5. Install wslu (https://wslutiliti.es/wslu/install.html): This package provides a set of utilities to enhance the WSL (Windows Subsystem for Linux) experience, enabling better integration between Windows and Linux environments.
   ```bash
   sudo add-apt-repository ppa:wslutilities/wslu
   sudo apt update
   sudo apt install wslu
   ```

6. Install LangTools_CLI:
   ```bash
   pip install langtools_cli --extra-index-url=https://pkgs.dev.azure.com/msasg/WebXT/_packaging/Repo/pypi/simple/
   ```

## Usage

LangTools provides two main commands:

### 1. PackAndUpload

This command packages a Python file and uploads it to a specified feed.

```bash
langtools PackAndUpload -file <file_path> -version <package_version> -feed <feed_url>
```

- `-file`: The Python file to package.
- `-version`: The version of the package.
- `-feed`: The feed URL to upload the package to.

### 2. Deploy

This command deploys a Python file to a Ray cluster.

```bash
langtools deploy -f <file_path> -c <ray_cluster_url> [-r <requirements_path>] [--feed <feed_url>] [--num-cpus <number_of_cpus>] [-t <type>] [-h <host_target>]
```

- `-f, --file`: The Python file to deploy. This should be the entry point file of your tool.
- `-c, --cluster`: The URL of the Ray cluster where the job will be deployed.
- `-r, --requirements`: (Optional) Path to a `requirements.txt` file for additional dependencies.
- `--feed`: (Optional) Feed URL for additional dependencies. If not provided, a default feed URL will be used.
- `--num-cpus`: (Optional) Number of CPUs to allocate for the entrypoint. Defaults to 1.
- `-t, --type`: (Optional) Type of application to deploy. Defaults to `job`. Currently, only `job` type is supported.
- `--target-host`: (Optional) Target platform for deployment.

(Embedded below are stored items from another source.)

(* ===== verification/GoRuntime.v ===== *)
(** * The parts of the Go language and its runtime the source relies on

    Error values, machine integers, maps ranged over in an unspecified order,
    channels, and a state monad whose runs can also block or panic. *)

From stdpp Require Import pretty.
From S2P Require Import Prelude.

(** ** Error values

    A Go [error] is [option error], [None] being [nil].  [ErrText] is an error
    made by [errors.New] or [fmt.Errorf]; nothing under [src/] unwraps errors,
    so the operand of a [%w] verb only contributes its text.  [ErrVar] is an
    error compared by identity: a package-level variable, or an error of a
    library; its last argument is what its [Retryable] method returns, when it
    has one.  [ErrRetryable] is [*services.retryableError]. *)
Inductive error :=
  | ErrText (msg : string)
  | ErrVar (id msg : string) (retryable : option bool)
  | ErrRetryable (inner : error).

Abbreviation goerr := (option error).

#[global] Instance error_eq_dec : EqDecision error.
Proof. solve_decision. Defined.

(** Go's [==] on two error values: both [nil], or the same variable.  Errors
    made by [fmt.Errorf] and [&retryableError{}] are pointers to fresh
    objects and equal nothing they are compared with in the source. *)
Definition err_eqb (a b : goerr) : bool :=
  match a, b with
  | None, None => true
  | Some (ErrVar i _ _), Some (ErrVar j _ _) => String.eqb i j
  | _, _ => false
  end.

Arguments err_eqb : simpl never.

Lemma err_eqb_nil (b : goerr) : err_eqb None b = true <-> b = None.
Proof. unfold err_eqb. by destruct b. Qed.

Definition context_Canceled := ErrVar "context.Canceled" "context canceled" None.
Definition context_DeadlineExceeded :=
  ErrVar "context.DeadlineExceeded" "context deadline exceeded" None.

(** ** Machine integers *)

Definition uwrap (w z : Z) : Z := z mod 2 ^ w.
Definition swrap (w z : Z) : Z := (z + 2 ^ (w - 1)) mod 2 ^ w - 2 ^ (w - 1).

Definition in_uint (w z : Z) : Prop := 0 <= z < 2 ^ w.
Definition in_sint (w z : Z) : Prop := - 2 ^ (w - 1) <= z < 2 ^ (w - 1).

Lemma pow2_half (w : Z) : 0 < w -> 2 ^ w = 2 * 2 ^ (w - 1).
Proof. intros. rewrite <- Z.pow_succ_r by lia. f_equal; lia. Qed.

Lemma uwrap_range (w z : Z) : 0 <= w -> in_uint w (uwrap w z).
Proof. intros. apply Z.mod_pos_bound. by apply Z.pow_pos_nonneg. Qed.

Lemma uwrap_id (w z : Z) : in_uint w z -> uwrap w z = z.
Proof. intros. by apply Z.mod_small. Qed.

Lemma swrap_range (w z : Z) : 0 < w -> in_sint w (swrap w z).
Proof.
  intros Hw. unfold in_sint, swrap. rewrite (pow2_half w Hw).
  pose proof (Z.mod_pos_bound (z + 2 ^ (w - 1)) (2 * 2 ^ (w - 1))).
  pose proof (Z.pow_pos_nonneg 2 (w - 1)). lia.
Qed.

Lemma swrap_id (w z : Z) : 0 < w -> in_sint w z -> swrap w z = z.
Proof.
  unfold in_sint, swrap. intros Hw H. rewrite Z.mod_small; [lia|].
  rewrite (pow2_half w Hw). lia.
Qed.

Abbreviation int64 := (swrap 64).
Abbreviation uint64 := (uwrap 64).
Abbreviation MaxInt64 := 9223372036854775807.
Abbreviation MaxUint64 := 18446744073709551615.

(** [time.Duration] counts nanoseconds in an [int64]. *)
Definition Millisecond : Z := 1000000.
Definition Second : Z := 1000000000.

(** ** Ranging over a map

    Go leaves the iteration order of [for k, v := range m] unspecified: the
    order is a parameter, of which only this law is used. *)
Class MapRange := {
  range : forall {K V : Type} `{Countable K}, gmap K V -> list (K * V);
  range_perm : forall {K V : Type} `{Countable K} (m : gmap K V),
      range m ≡ₚ map_to_list m;
}.

(** One possible order, for concrete runs. *)
Definition range_in_map_order : MapRange :=
  {| range := fun K V _ _ m => map_to_list m; range_perm := fun K V _ _ m => reflexivity _ |}.

Section MapRangeLemmas.
Context `{MapRange} {K V : Type} `{Countable K}.
Implicit Types m : gmap K V.

Lemma elem_of_range m k v : (k, v) ∈ range m <-> m !! k = Some v.
Proof. rewrite range_perm. apply elem_of_map_to_list. Qed.

Lemma NoDup_range_keys m : NoDup (range m).*1.
Proof. rewrite range_perm. apply NoDup_fst_map_to_list. Qed.

Lemma elem_of_range_keys m k : k ∈ (range m).*1 <-> is_Some (m !! k).
Proof.
  rewrite list_elem_of_fmap. split.
  - intros ([k' v] & -> & Hin). apply elem_of_range in Hin. simpl. by exists v.
  - intros [v Hv]. exists (k, v). split; [done|]. by apply elem_of_range.
Qed.

Lemma range_empty : range (∅ : gmap K V) = [].
Proof. apply Permutation_nil_r. by rewrite range_perm, map_to_list_empty. Qed.
End MapRangeLemmas.

(** ** Runs that return, block for ever on a channel, or panic *)

Inductive run (S A : Type) :=
  | Ret (a : A) (s : S)
  | Blocked (s : S)
  | Panic (msg : string).
Arguments Ret {_ _} _ _.
Arguments Blocked {_ _} _.
Arguments Panic {_ _} _.

Definition M (S A : Type) := S -> run S A.

Definition mret {S A} (a : A) : M S A := fun s => Ret a s.
Definition mbind {S A B} (m : M S A) (k : A -> M S B) : M S B := fun s =>
  match m s with
  | Ret a s' => k a s'
  | Blocked s' => Blocked s'
  | Panic msg => Panic msg
  end.
Definition mget {S} : M S S := fun s => Ret s s.
Definition mput {S} (s : S) : M S unit := fun _ => Ret tt s.
Definition mpanic {S A} (msg : string) : M S A := fun _ => Panic msg.

Notation "'let!' x ':=' m 'in' k" := (mbind m (fun x => k))
  (at level 10, x name, m at level 100, k at level 200) : dda_scope.
Notation "'run!' m ';' k" := (mbind m (fun _ => k))
  (at level 10, m at level 100, k at level 200) : dda_scope.
Open Scope dda_scope.

(** A Go [for _, x := range xs] loop. *)
Fixpoint mfor {S A} (xs : list A) (body : A -> M S unit) : M S unit :=
  match xs with
  | [] => mret tt
  | x :: xs' => run! body x; mfor xs' body
  end.

Lemma mfor_app {S A} (xs ys : list A) (body : A -> M S unit) s :
  mfor (xs ++ ys) body s = (run! mfor xs body; mfor ys body) s.
Proof.
  revert s. induction xs as [|x xs IH]; intros s; [done|]. simpl.
  unfold mbind in *. by destruct (body x s).
Qed.

(** A loop that returns keeps an invariant its body keeps; the invariant may
    speak of the elements still to come. *)
Lemma mfor_invariant {S A} (P : list A -> S -> Prop) (body : A -> M S unit) xs s s' :
  (forall x xs s s', P (x :: xs) s -> body x s = Ret tt s' -> P xs s') ->
  P xs s -> mfor xs body s = Ret tt s' -> P [] s'.
Proof.
  intros Hbody. revert s. induction xs as [|x xs IH]; intros s HP Hrun; [by injection Hrun as <-|].
  simpl in Hrun. unfold mbind in Hrun. destruct (body x s) as [[] s1|s1|msg] eqn:E; [|done|done].
  by apply (IH s1); [eapply Hbody|].
Qed.

(** ** Channels

    A channel holds at most [ch_cap] values ([make(chan T, n)]); a receive on
    a closed channel that has been drained yields the zero value at once. *)
Record Chan (A : Type) := MkChan {
  ch_cap : nat;
  ch_buf : list A;
  ch_closed : bool;
}.
Arguments MkChan {_} _ _ _.
Arguments ch_cap {_} _.
Arguments ch_buf {_} _.
Arguments ch_closed {_} _.

Definition make_chan {A} (n : nat) : Chan A := MkChan n [] false.

Inductive send_result (A : Type) :=
  | Sent (c : Chan A)
  | WouldBlock
  | SendPanic.
Arguments Sent {_} _.
Arguments WouldBlock {_}.
Arguments SendPanic {_}.

Definition chan_send {A} (c : Chan A) (x : A) : send_result A :=
  if ch_closed c then SendPanic
  else if Nat.ltb (length (ch_buf c)) (ch_cap c)
  then Sent (MkChan (ch_cap c) (ch_buf c ++ [x]) false)
  else WouldBlock.

(** [close(c)]: panics on a channel that is closed already. *)
Definition chan_close {A} (c : Chan A) : option (Chan A) :=
  if ch_closed c then None else Some (MkChan (ch_cap c) (ch_buf c) true).

Inductive recv_result (A : Type) :=
  | Received (x : A) (c : Chan A)
  | Drained
  | Empty.
Arguments Received {_} _ _.
Arguments Drained {_}.
Arguments Empty {_}.

Definition chan_recv {A} (c : Chan A) : recv_result A :=
  match ch_buf c with
  | x :: rest => Received x (MkChan (ch_cap c) rest (ch_closed c))
  | [] => if ch_closed c then Drained else Empty
  end.

Lemma chan_send_open {A} (c : Chan A) x :
  ch_closed c = false -> chan_send c x <> SendPanic.
Proof. unfold chan_send. intros ->. by case_match. Qed.

Lemma chan_send_fits {A} (c : Chan A) x :
  ch_closed c = false -> (length (ch_buf c) < ch_cap c)%nat ->
  chan_send c x = Sent (MkChan (ch_cap c) (ch_buf c ++ [x]) false).
Proof.
  unfold chan_send. intros -> Hlt. by rewrite (proj2 (Nat.ltb_lt _ _) Hlt).
Qed.

(** ** Formatting *)

(** [fmt]'s [%v] on a byte slice: the decimal values between brackets. *)
Definition fmt_bytes (b : slice) : string :=
  "[" +:+ String.concat " " ((fun c => pretty (byte_val c)) <$> sl b) +:+ "]".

Defaults to `ray`. Currently, only the `ray` platform is supported.

## Example

```bash
langtools PackAndUpload -file example.py -version 1.0.0 -feed https://example-feed-url.com
langtools Submit -file example.py -cluster http://example-ray-cluster.com -requirements requirements.txt -feed https://example-feed-url.com -num_cpus 4
```

## Authentication Notes

- The Ray worker in "default-prod" cluster is running with a PME managed identity:
  - `client_id`: `506ba7c7-124d-41cf-bb1f-829fa84990ad`
  - `object_id`: `c67f2f36-4de9-4f0b-997a-fa9cb9e8ddf4`
- The managed identity (MI) already has access to Papyrus.
- Use the AAD scope `api://56eb33f7-8aa4-47f6-b898-bd7ebb109bed/.default` for Papyrus authentication.

## Additional Notes

In your application, you can use different environment files to configure settings for local or Ray environments, such as `.local.env` and `.ray.env`. Similarly, you can use separate `requirements.txt` files for Ray, like `requirements_ray.txt`.

## License

This project is licensed under the MIT License.